→ Goal of the exercise:
Copy out the lines of the records below, and only those lines, from the one with "split; [exact Hdir |]. rewrite Hdir." through the one with "flagsParse env (defaultConfig env) = (pre, Some", exactly as they appear.
********************
(** X12: the defaults pass the checks of the remote mode: on
    [defaultConfig], [validateRemoteModeConfig] fails neither on the network
    nor on the macaroon settings, and when it succeeds the network is
    mainnet and the macaroon directory is the default one, which ends in
    [mainnet]. *)
Theorem defaults_pass_remote_checks env st :
  (forall msg, snd (validateRemoteModeConfig env (defaultConfig env) st)
               <> Err (InvalidNetwork msg)) /\
  snd (validateRemoteModeConfig env (defaultConfig env) st)
    <> Err ConflictingMacaroonConfig /\
  (forall st' cfg',
     validateRemoteModeConfig env (defaultConfig env) st = (st', Ok cfg') ->
     Config.network cfg' = "mainnet" /\
     RemoteDaemonConfig.MacaroonDir (Config.RemoteLnd cfg')
       = defaultRemoteLndMacDir env /\
     filepath.lastElement (RemoteDaemonConfig.MacaroonDir (Config.RemoteLnd cfg'))
       = "mainnet").
Proof.
  pose proof (validateRemoteModeConfig_result env (defaultConfig env) st) as Hres.
  cbv zeta in Hres.
  change (lndclient.ChainParams
            (RemoteDaemonConfig.Network (Config.RemoteLnd (defaultConfig env))))
    with (@None string) in Hres.
  cbv iota in Hres.
  destruct (decide (_ /\ _)) as [[Hne _] | _]; [now contradiction Hne |].
  split; [| split].
  - intros msg Habs. rewrite Habs in Hres.
    destruct Hres as [(? & ? & ?) | [[? ?] | [? ?]]]; discriminate.
  - intros Habs. rewrite Habs in Hres.
    destruct Hres as [(? & ? & ?) | [[? ?] | [? ?]]]; discriminate.
  - intros st' cfg' Hrun.
    destruct (validateRemoteModeConfig_ok _ _ _ _ _ Hrun) as (_ & _ & Hnet & Hmac).
    split; [exact Hnet |].
    assert (Hdir : RemoteDaemonConfig.MacaroonDir (Config.RemoteLnd cfg')
                   = defaultRemoteLndMacDir env).
    { rewrite Hmac. destruct (decide (_ /\ _)) as [[Hne _] | _];
        [now contradiction Hne | reflexivity]. }
    split; [exact Hdir |]. rewrite Hdir.
    apply Join_network_last. repeat split; discriminate.
Qed.

(** ** Loading the configuration *)

(** X13: resolution ends before it creates a directory or logs anything
    when the first pass over the flags fails, when the config file has a
    syntax error, and when the second pass over the flags fails (also with
    the config file absent: its warning is not logged); the version flag
    ends it after one line on the standard output. *)
Theorem parse_errors_leave_no_trace env st :
  (forall pre msg,
     flagsParse env (defaultConfig env) = (pre, Some msg) ->
     loadAndValidateConfig env st = (st, Err (ErrParsingFlags msg))) /\
  (forall pre,
     flagsParse env (defaultConfig env) = (pre, None) ->
     lnd.ShowVersion (Config.Lnd pre) = true ->
     exists line,
       loadAndValidateConfig env st
         = ({| files := files st; events := events st ++ [Stdout line] |},
            Err RequestedExit)) /\
  (forall pre usage cfg0 msg,
     flagsIniParse env (resolveConfigFilePath env pre) pre
       = (cfg0, Some (IniError msg)) ->
     loadConfigFile env pre usage st = (st, Err (ConfigSyntaxError msg))) /\
  (forall pre usage cfg0 iniErr cfg msg,
     flagsIniParse env (resolveConfigFilePath env pre) pre = (cfg0, iniErr) ->
     (forall m, iniErr <> Some (IniError m)) ->
     flagsParse env cfg0 = (cfg, Some msg) ->
     loadConfigFile env pre usage st = (st, Err (FlagsError msg))).
Proof.
  split; [| split; [| split]].
  - intros pre msg Hflags. unfold loadAndValidateConfig. now rewrite Hflags.
  - intros pre Hflags Hver. unfold loadAndValidateConfig.
    rewrite Hflags, Hver. eexists. reflexivity.
  - intros pre usage cfg0 msg Hini. unfold loadConfigFile. now rewrite Hini.
  - intros pre usage cfg0 iniErr cfg msg Hini Hsyntax Hflags.
    unfold loadConfigFile. rewrite Hini.
    destruct iniErr as [[m | m] |];
      [now contradiction (Hsyntax m) | |]; now rewrite Hflags.
Qed.
Lemma field_validators_witness :
  validate_positive_integer (VBool true) "Room ID" = Ok ().
Proof. apply (field_validators (VBool true) "Room ID"). by right. Defined.

(** ** The models *)

Lemma Student_post_init_spec (s : Student.t) :
  Student.__post_init__ s = Ok () ↔
  positive_int (Student.id s) ∧ non_blank_str (Student.name s) ∧
  (Student.room s = VNone ∨ positive_int (Student.room s)).
Proof.
  unfold Student.__post_init__. simpl.
  rewrite !validate_positive_integer_spec, validate_non_empty_string_spec.
  destruct (positive_int (Student.id s)); simpl; [|naive_solver].
  destruct (non_blank_str (Student.name s)); simpl; [|naive_solver].
  destruct (Student.room s) as [|[]|z| | |]; simpl; try naive_solver.
  destruct (0 <? z)%Z; naive_solver.
Qed.

Lemma Student_post_init_Raise (s : Student.t) (e : exn) :
  Student.__post_init__ s = Raise e → ∃ m, e = ValidationError m.
Proof.
  unfold Student.__post_init__. simpl.
  rewrite !validate_positive_integer_spec, validate_non_empty_string_spec.
  destruct (positive_int (Student.id s)); simpl; [|intros [= <-]; eauto].
  destruct (non_blank_str (Student.name s)); simpl; [|intros [= <-]; eauto].
  destruct (is_not_None (Student.room s)); [|done].
  destruct (positive_int (Student.room s)); [done|]. intros [= <-]; eauto.
Qed.

Lemma Student_new_Ok (i n r : value) (s : Student.t) :
  Student.new i n r = Ok s ↔ s = Student.mk i n r ∧ Student.__post_init__ s = Ok ().
Proof.
  unfold Student.new.
  destruct (Student.__post_init__ (Student.mk i n r)) as [[]|e] eqn:H; simpl.
  - split; [by intros [= <-] | by intros [-> _]].
  - split; [done | intros [-> H']; congruence].
Qed.

Lemma Room_post_init_spec (r : Room.t) :
  Room.__post_init__ r = Ok () ↔ positive_int (Room.id r) ∧ non_blank_str (Room.name r).
Proof.
  unfold Room.__post_init__. simpl.
  rewrite validate_positive_integer_spec, validate_non_empty_string_spec.
  destruct (positive_int (Room.id r)); simpl; [|naive_solver].
  destruct (non_blank_str (Room.name r)); naive_solver.
Qed.
Lemma join_child_shape dir child :
  Path.isAbsolute dir = true → plain child →
  ∃ tail, (tail = "" ∨ tail = "/")
          ∧ Path.join dir child
            = "/" +:+ JS.join "/" (Path.normSegments false dir ++ [child])
              +:+ tail.
Proof.
  intros Habs Hc.
  assert (Path.normSegments false (Path.join dir child)
          = Path.normSegments false dir ++ [child]) as Hseg.
  { rewrite normSegments_join by done.
    rewrite splitOn_plain by apply Hc. cbn [fold_left].
    rewrite normStep_keep by done. cbn [rev]. by rewrite rev_involutive. }
  unfold Path.join in *. rewrite (isAbsolute_truthy _ Habs) in *.
  rewrite (proj2 (truthy_true child)) in * by apply Hc.
  assert (Path.isAbsolute (dir +:+ "/" +:+ child) = true) as Habs'
    by (by destruct dir).
  destruct (normalize_abs _ Habs') as (tail & Ht & E).
  exists tail. split; [done|]. rewrite E. rewrite E in Hseg.
  rewrite normSegments_abs in Hseg by (apply normSegments_plain || done).
  by rewrite Hseg.
Qed.

End CheckFacts.

(** X1.  [isSubPath] answers true exactly when the child resolves to
    the parent or below it and the first segment below the parent does not
    begin with two dots.  In particular it never accepts a path outside the
    parent. *)
Theorem guard_exact (host : Host) (parent child : string) :
  (isSubPath host parent child = true ↔
   ∃ rest, resolvedSegments host child = resolvedSegments host parent ++ rest
           ∧ match rest with
             | [] => True
             | d :: _ => JS.startsWith ".." d = false
             end)
  ∧ (isSubPath host parent child = true → contained host parent child).
Proof.
  split; [apply isSubPath_true_iff|apply isSubPath_contained].
Qed.



(** X7.  The ignore check cannot fail on a relative path without a
    backslash: when the working directory is absolute, [shouldIgnoreFile]
    returns a boolean for every such path, whatever the rules. *)
Theorem ignore_check_returns (host : Host) (fs : FileSystem)
    (filePath root : string) (s : State) :
  Path.isAbsolute (cwd host) = true →
  JS.hasChar Ignore.backslash (Path.relative (cwd host) root filePath) = false →
  ∃ b, (shouldIgnoreFile host fs filePath root s).1 = Ok b.
Proof.
  intros Hcwd Hbs. rewrite shouldIgnoreFile_eq.
  destruct (loadGitignoreRules_run host fs root s) as (ig & s' & -> & _).
  destruct (decideIgnore_verdict ig
              (Path.relative (cwd host) root filePath) s') as (evs & ->).
  cbn [fst]. unfold verdict.
  destruct (relative_cases host root filePath Hcwd)
    as [E|[E|(d & ds & E & Hpl & Hst & _)]].
  - rewrite E. by eexists.
  - rewrite E. by eexists.
  - rewrite (replaceAll_id _ _ _ Hbs). rewrite E.
    assert (plain d) as Hd by (by inversion Hpl).
    rewrite startsWith_join_head by (done || apply Hd). rewrite Hst.
    destruct (negb _ || _); [by eexists|].
    unfold Ignore.ignores. rewrite join_truthy by apply Hd.
    rewrite invalidPath_plain by done. by eexists.
Qed.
********************
→ Written answer:
    split; [exact Hdir |]. rewrite Hdir.
    apply Join_network_last. repeat split; discriminate.
Qed.

(** ** Loading the configuration *)

(** X13: resolution ends before it creates a directory or logs anything
    when the first pass over the flags fails, when the config file has a
    syntax error, and when the second pass over the flags fails (also with
    the config file absent: its warning is not logged); the version flag
    ends it after one line on the standard output. *)
Theorem parse_errors_leave_no_trace env st :
  (forall pre msg,
     flagsParse env (defaultConfig env) = (pre, Some msg) ->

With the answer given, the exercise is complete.